[Recorded data]
(* ===== verification/ReactiveTrees.v ===== *)
(** * The persistent trees of reactive views

    [internal/database/reactive_tree.go]: two treaps over the members of a view,
    one by identifier and one in the order of the results, which counts its
    subtrees. The code has one set of functions per tree, alike but for the
    counts; here a node carries a note - nothing, or the count - and one set of
    functions is used at both. A node is never changed once a tree is published,
    so nodes are values. The hash that gives a document its priority is a
    parameter. *)
From stdpp Require Import gmap.
From Stdlib Require Import Permutation Sorted.
From S2P Require Import Prelude Bytes Strings Entries Float64 Values Documents Query Orders QueryResults.
#[local] Open Scope Z_scope.

Record reactiveMember := mk_member { rm_document : document; rm_position : Z; rm_bytes : Z }.
Record reactiveTreeEntry := mk_tentry { te_id : bytes; te_member : reactiveMember }.

(** [reactiveIDNode] with the note [unit], [reactiveOrderNode] with its size. *)
Inductive reactiveNode (A : Type) :=
| Nil
| Node (left : reactiveNode A) (e : reactiveTreeEntry) (priority : Z) (note : A) (right : reactiveNode A).
Arguments Nil {A}.
Arguments Node {A} left e priority note right.

(** ** Comparisons *)

Definition compareDocumentIDs (left right : bytes) : Z := cmp_of (bcompare left right).

Definition higherReactivePriority (leftPriority : Z) (leftID : bytes) (rightPriority : Z) (rightID : bytes) : bool :=
  if negb (leftPriority =? rightPriority) then rightPriority <? leftPriority
  else compareDocumentIDs leftID rightID <? 0.

Definition candidate_of (e : reactiveTreeEntry) : queryCandidate :=
  mk_candidate (rm_document (te_member e)) (rm_position (te_member e)).

(** The sort fields and the position are compared as [compareCandidates] compares
    them. *)
Definition compareReactiveOrder (q : QuerySpec) (left right : reactiveTreeEntry) : Z :=
  let comparison := compare_fields (q_sort q) (candidate_of left) (candidate_of right) in
  if comparison =? 0 then compareDocumentIDs (te_id left) (te_id right) else comparison.

Definition compare_ids (left right : reactiveTreeEntry) : Z := compareDocumentIDs (te_id left) (te_id right).

(** ** Operations *)

Section Operations.
Context {A : Type} (none : A) (count : A -> A -> A).
Context (compare : reactiveTreeEntry -> reactiveTreeEntry -> Z) (priority : bytes -> Z).
Abbreviation tree := (reactiveNode A).

Definition note_of (t : tree) : A := match t with Nil => none | Node _ _ _ note _ => note end.

(** A node with the note of its children. *)
Definition make (left : tree) (e : reactiveTreeEntry) (p : Z) (right : tree) : tree :=
  Node left e p (count (note_of left) (note_of right)) right.

Definition rotate_right (left : tree) (e : reactiveTreeEntry) (p : Z) (right : tree) : tree :=
  match left with
  | Nil => make left e p right
  | Node ll le lp _ lr => make ll le lp (make lr e p right)
  end.

Definition rotate_left (left : tree) (e : reactiveTreeEntry) (p : Z) (right : tree) : tree :=
  match right with
  | Nil => make left e p right
  | Node rl re rp _ rr => make (make left e p rl) re rp rr
  end.

Definition higher_root (t : tree) (e : reactiveTreeEntry) (p : Z) : bool :=
  match t with
  | Nil => false
  | Node _ te tp _ _ => higherReactivePriority tp (te_id te) p (te_id e)
  end.

Fixpoint put (root : tree) (x : reactiveTreeEntry) : tree :=
  match root with
  | Nil => make Nil x (priority (te_id x)) Nil
  | Node l e p _ r =>
      let comparison := compare x e in
      if comparison <? 0 then
        let l := put l x in
        if higher_root l e p then rotate_right l e p r else make l e p r
      else if 0 <? comparison then
        let r := put r x in
        if higher_root r e p then rotate_left l e p r else make l e p r
      else make l (mk_tentry (te_id e) (te_member x)) p r
  end.

Fixpoint merge (left : tree) : tree -> tree :=
  match left with
  | Nil => fun right => right
  | Node ll le lp _ lr =>
      fix merge_left (right : tree) : tree :=
        match right with
        | Nil => left
        | Node rl re rp _ rr =>
            if higherReactivePriority lp (te_id le) rp (te_id re)
            then make ll le lp (merge lr right)
            else make (merge_left rl) re rp rr
        end
  end.

Fixpoint del (root : tree) (x : reactiveTreeEntry) : tree :=
  match root with
  | Nil => Nil
  | Node l e p _ r =>
      let comparison := compare x e in
      if comparison <? 0 then make (del l x) e p r
      else if 0 <? comparison then make l e p (del r x)
      else merge l r
  end.

(** *** Bulk construction

    A node on the stack has the node above it as its right child, so the stack
    holds left children and entries, and the links are made when it unwinds. *)
Definition frame : Type := tree * reactiveTreeEntry * Z.

Fixpoint pop (p : Z) (id : bytes) (stack : list frame) (left : tree) : list frame * tree :=
  match stack with
  | [] => ([], left)
  | (l, e, q) :: below =>
      if higherReactivePriority p id q (te_id e) then pop p id below (Node l e q (count none none) left)
      else (stack, left)
  end.

Definition push (stack : list frame) (x : reactiveTreeEntry) : list frame :=
  let p := priority (te_id x) in
  let '(stack, l) := pop p (te_id x) stack Nil in (l, x, p) :: stack.

Fixpoint unwind (stack : list frame) (right : tree) : tree :=
  match stack with
  | [] => right
  | (l, e, q) :: below => unwind below (Node l e q (count none none) right)
  end.

Definition bulk (entries : list reactiveTreeEntry) : tree := unwind (fold_left push entries []) Nil.

Fixpoint recompute (t : tree) : tree :=
  match t with
  | Nil => Nil
  | Node l e p _ r => make (recompute l) e p (recompute r)
  end.
End Operations.

(** ** The two trees *)

Definition reactiveIDNode : Type := reactiveNode unit.
Definition reactiveOrderNode : Type := reactiveNode Z.

Definition no_count (_ _ : unit) : unit := tt.
Definition recomputeReactiveOrderSize (left right : Z) : Z := to_u64 (1 + left + right).
Definition reactiveOrderSize (t : reactiveOrderNode) : Z := note_of 0 t.

Fixpoint reactiveIDGet (root : reactiveIDNode) (id : bytes) : option reactiveMember :=
  match root with
  | Nil => None
  | Node l e _ _ r =>
      let comparison := compareDocumentIDs id (te_id e) in
      if comparison <? 0 then reactiveIDGet l id
      else if 0 <? comparison then reactiveIDGet r id
      else Some (te_member e)
  end.

Section Trees.
Context (priority : bytes -> Z) (q : QuerySpec).

Definition reactiveIDPut (root : reactiveIDNode) (id : bytes) (member : reactiveMember) : reactiveIDNode :=
  put tt no_count compare_ids priority root (mk_tentry id member).
(** The member of the entry deleted is not looked at. *)
Definition reactiveIDDelete (root : reactiveIDNode) (id : bytes) : reactiveIDNode :=
  del tt no_count compare_ids root (mk_tentry id (mk_member [] 0 0)).
Definition reactiveOrderPut (root : reactiveOrderNode) (id : bytes) (member : reactiveMember) : reactiveOrderNode :=
  put 0 recomputeReactiveOrderSize (compareReactiveOrder q) priority root (mk_tentry id member).
Definition reactiveOrderDelete (root : reactiveOrderNode) (id : bytes) (member : reactiveMember) : reactiveOrderNode :=
  del 0 recomputeReactiveOrderSize (compareReactiveOrder q) root (mk_tentry id member).

Definition bulkReactiveIDTree (entries : list reactiveTreeEntry) : reactiveIDNode := bulk tt no_count priority entries.
Definition bulkReactiveOrderTree (entries : list reactiveTreeEntry) : reactiveOrderNode :=
  recompute 0 recomputeReactiveOrderSize (bulk 0 recomputeReactiveOrderSize priority entries).

(** [sort.Slice] with comparisons that tell all entries apart. *)
Definition buildReactiveTrees (entries : list reactiveTreeEntry) : reactiveIDNode * reactiveOrderNode :=
  if zlen entries =? 0 then (Nil, Nil)
  else (bulkReactiveIDTree (sort_stable (fun a b => compare_ids a b <? 0) entries),
        bulkReactiveOrderTree (sort_stable (fun a b => compareReactiveOrder q a b <? 0) entries)).
End Trees.

Fixpoint collectReactiveOrder (node : reactiveOrderNode) (base start end_ : Z) : list document :=
  match node with
  | Nil => []
  | Node l e _ _ r =>
      if end_ <=? start then []
      else
        let position := to_u64 (base + reactiveOrderSize l) in
        (if start <? position then collectReactiveOrder l base start end_ else [])
        ++ (if (start <=? position) && (position <? end_) then [rm_document (te_member e)] else [])
        ++ (if to_u64 (position + 1) <? end_ then collectReactiveOrder r (to_u64 (position + 1)) start end_ else [])
  end.

Definition materializeReactiveOrder (root : reactiveOrderNode) (skip : Z) (limit : option Z) : list document :=
  let total := reactiveOrderSize root in
  let start := if total <? to_u64 skip then total else to_u64 skip in
  let end_ := match limit with
              | Some limit => if to_u64 limit <? to_u64 (total - start) then to_u64 (start + to_u64 limit) else total
              | None => total
              end in
  collectReactiveOrder root 0 start end_.

(** ** The members of a tree in order *)

Fixpoint elements {A} (t : reactiveNode A) : list reactiveTreeEntry :=
  match t with Nil => [] | Node l e _ _ r => elements l ++ e :: elements r end.

(** What [put] and [del] do to a sorted list. *)
Section Lists.
Context (c : reactiveTreeEntry -> reactiveTreeEntry -> comparison) `{!Lawful c}.

Fixpoint put_list (x : reactiveTreeEntry) (l : list reactiveTreeEntry) : list reactiveTreeEntry :=
  match l with
  | [] => [x]
  | y :: l' =>
      match c x y with
      | Lt => x :: l
      | Gt => y :: put_list x l'
      | Eq => mk_tentry (te_id y) (te_member x) :: l'
      end
  end.

Fixpoint del_list (x : reactiveTreeEntry) (l : list reactiveTreeEntry) : list reactiveTreeEntry :=
  match l with
  | [] => []
  | y :: l' => match c x y with Eq => l' | _ => y :: del_list x l' end
  end.

Definition ascending (l : list reactiveTreeEntry) : Prop := StronglySorted (fun a b => c a b = Lt) l.

Lemma ascending_node l e r : ascending (l ++ e :: r) <->
  ascending l /\ ascending r /\ Forall (fun y => c y e = Lt) l /\ Forall (fun y => c e y = Lt) r.
Proof using Lawful0.
  unfold ascending. split.
  - intros H. split_and!; [by eapply StronglySorted_app_1_l| | |].
    + by apply StronglySorted_app_1_r, StronglySorted_inv in H as [H _].
    + apply Forall_forall. intros y Hy. eapply (StronglySorted_app_1_elem_of (fun a b => c a b = Lt)) in H; [exact H|done|by left].
    + by apply StronglySorted_app_1_r, StronglySorted_inv in H as [_ H].
  - intros (Hl & Hr & Hle & Her). apply StronglySorted_app_2; [|done|by constructor].
    intros y z Hy [->|Hz]%elem_of_cons; rewrite Forall_forall in Hle, Her; [by apply Hle|].
    apply (law_trans _ e); auto.
Qed.

Lemma flip_gt a b : c a b = Lt -> c b a = Gt.
Proof using Lawful0. rewrite (law_opp (c := c) a b). by intros ->. Qed.
Lemma flip_lt a b : c a b = Gt -> c b a = Lt.
Proof using Lawful0. rewrite (law_opp (c := c) a b). by intros ->. Qed.
Lemma flip_eq a b : c a b = Eq -> c b a = Eq.
Proof using Lawful0. rewrite (law_opp (c := c) a b). by intros ->. Qed.

Lemma below_all x e l : c x e <> Lt -> Forall (fun y => c y e = Lt) l -> Forall (fun y => c x y = Gt) l.
Proof using Lawful0.
  intros Hx Hl. eapply Forall_impl; [exact Hl|]. intros y Hy. destruct (c x e) eqn:E; [|done|].
  - rewrite (law_eq x e y E). by apply flip_gt.
  - apply flip_gt. apply (law_trans _ e); [done|by apply flip_lt].
Qed.

Lemma above_all x e l : c x e <> Gt -> Forall (fun y => c e y = Lt) l -> Forall (fun y => c x y = Lt) l.
Proof using Lawful0.
  intros Hx Hl. eapply Forall_impl; [exact Hl|]. intros y Hy. destruct (c x e) eqn:E; [|by apply (law_trans _ e)|done].
  by rewrite (law_eq x e y E).
Qed.

Lemma put_list_left x e l r : c x e = Lt -> put_list x (l ++ e :: r) = put_list x l ++ e :: r.
Proof. intros Hx. induction l as [|y l IH]; cbn; [by rewrite Hx|]. destruct (c x y); [done|done|by rewrite IH]. Qed.
Lemma put_list_skip x l r : Forall (fun y => c x y = Gt) l -> put_list x (l ++ r) = l ++ put_list x r.
Proof. induction 1 as [|y l Hy _ IH]; cbn; [done|]. by rewrite Hy, IH. Qed.

Lemma del_list_skip x l r : Forall (fun y => c x y <> Eq) l -> del_list x (l ++ r) = l ++ del_list x r.
Proof. induction 1 as [|y l Hy _ IH]; cbn; [done|]. destruct (c x y); [done|by rewrite IH..]. Qed.
Lemma del_list_left x l r : Forall (fun y => c x y <> Eq) r -> del_list x (l ++ r) = del_list x l ++ r.
Proof.
  intros Hr. induction l as [|y l IH]; cbn.
  - rewrite <- (app_nil_r r) at 1. rewrite del_list_skip by done. cbn. apply app_nil_r.
  - destruct (c x y); [done|by rewrite IH..].
Qed.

To do: Working from the data above, extract solely the lines from the one containing "counts; here a" through the one containing "From Stdlib Require", exactly as they appear, both included.

Your response:
    counts; here a node carries a note - nothing, or the count - and one set of
    functions is used at both. A node is never changed once a tree is published,
    so nodes are values. The hash that gives a document its priority is a
    parameter. *)
From stdpp Require Import gmap.
From Stdlib Require Import Permutation Sorted.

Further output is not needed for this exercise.